How does Pope Francis choose bishops of important dioceses?

BishopMcElroyItalian vaticanista Andrea Gagliarducci writes regularly a column at his place called “Monday Vatican”. You should read him.

Today, however, he has a piece at CNA about how Pope Francis seems to approach the selection of and translation of bishops. HERE

Among other things, Andrea wrote:

Over the past year, Pope Francis has appointed 16 U.S. bishops, most of them in smaller dioceses or as auxiliaries. The major pending question is that of the successor of Cardinal Donald Wuerl, the Archbishop of Washington, D.C. Cardinal Wuerl is already 76 years old, more than a year beyond the normal retirement age.

The post in Washington, D.C. is a key post, as it involves both pastoral care and institutional relations with the U.S. political establishment. What will Pope Francis do?

An insistent rumor says that Bishop Robert W. McElroy of San Diego might be at the top of the list.

Bishop McElroy recently grabbed headlines for jumping into the discussion on LGBT issues that followed Fr. James Martin’s book, “Building a Bridge.” Bishop McElroy has defended the book, and Martin, in the face of criticisms of his work. [I wrote a response to McElroy’s statement that anyone who opposes a homosexualist agenda is like a “cancer” in the Church and that they should be “purged”. HERE]

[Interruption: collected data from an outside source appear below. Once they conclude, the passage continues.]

(** ** Witness *)

Section witness.
#[local] Instance no_json : Json := {| Unmarshal _ := ([], None) |}.
#[local] Instance first_ready : Select := true.

Lemma ok_srv_receives : @Receiving memory ok_srv.
Proof. intros r x. by eexists. Qed.

(** A broker that refuses what goes to the exchange "full". *)
Definition full_shim : Oracle Shim nat :=
  scripted (λ c, match c with
                 | KPublish _ x _ _ => if String.eqb x "full" then Some (Ret (Some "exchange is full")) else None
                 | _ => None
                 end).
Lemma full_returns : @Effects.Returns Shim nat full_shim.
Proof.
  intros c e. destruct c; try (by eexists _, _). unfold answer, full_shim, scripted.
  destruct (String.eqb exchange "full"); by eexists _, _.
Qed.

Definition demo_publication (address : string) : Message := {|
  Uuid := ""; Api.Headers := ∅; Api.Body := []; MessageAddress := Some (mkAddress address ["new"] Address_TOPIC false None);
  Persistent := false; MessageError := None; Confirm := false; PublishId := 0; PublisherName := "" |}.

Lemma demo_ready : BrokerPublish.connected_at 0 (demo_world ∅).
Proof. exists (demo_details ∅). split; [reflexivity|by eexists]. Qed.

Lemma published_and_answered_witness (MR := default_range) (O := full_shim) (OX := ok_srv)
  (ms := [demo_publication "orders"; demo_publication "full"]) :
  ∃ errs ws' wp' lg,
    pass_all 0 Server.demo_peer 0 3 ms (Publish.first_iteration, Server.demo_world ∅, demo_world ∅) =
      Some (Publish.first_iteration, ws', wp') ∧
    length errs = 2%nat ∧ log wp' = [] ++ lg ∧ published lg = zip_with (outgoing 3) ms errs ∧
    log ws' = [] ++ map answer_to errs.
Proof.
  assert (in_iteration Publish.first_iteration) as H1 by (by split).
  assert (Forall plain ms) as H2 by (repeat constructor).
  destruct (published_and_answered (R := full_returns) (RX := ok_srv_receives) 0 Server.demo_peer 0 3 ms
    Publish.first_iteration (Server.demo_world ∅) (demo_world ∅) H1 H2 demo_ready)
    as (errs & ws' & wp' & lg & Hr & Hlen & Hl & Hp & Hs).
  exists errs, ws', wp', lg. split; [exact Hr|]. split; [exact Hlen|]. split; [exact Hl|]. split; [exact Hp|exact Hs].
Defined.

(** On the run of the witness the first is answered with a success and the
    second with the broker's error. *)
Example second_refused (MR := default_range) (O := full_shim) (OX := ok_srv) :
  (λ b : both, map (λ e, match projT1 e with SSendPublish r => ResponseSuccess r | _ => false end) (log b.1.2)) <$>
    pass_all 0 Server.demo_peer 0 3 [demo_publication "orders"; demo_publication "full"]
      (Publish.first_iteration, Server.demo_world ∅, demo_world ∅) = Some [true; false].
Proof. vm_compute. reflexivity. Qed.
End witness.
End PublishPath.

He also recently took part in a Boston College conference on Amoris Laetitia, hosted by Cardinal Blase Cupich and Father James Keenan, SJ. During the conference, Bishop McElroy reported on the diocesan synod he launched on Amoris Laetitia, and said that Catholic teaching must take seriously the complexity of adult moral life.  [More on that Agitprop Conference HERE]

Among observers, he is considered a figure similar to Cardinal Blase Cupich, who was personally chosen by Pope Francis in 2014 to lead the Archdiocese of Chicago. This seems to suggest that he is a fit for Pope Francis’ model of episcopal leadership.

Of course, his appointment is simply a rumor, just as another rumor in Rome says that the Pope will soon call Cardinal Cupich to lead an important Vatican office in Rome.

Just so that you know what is going on behind the scenes.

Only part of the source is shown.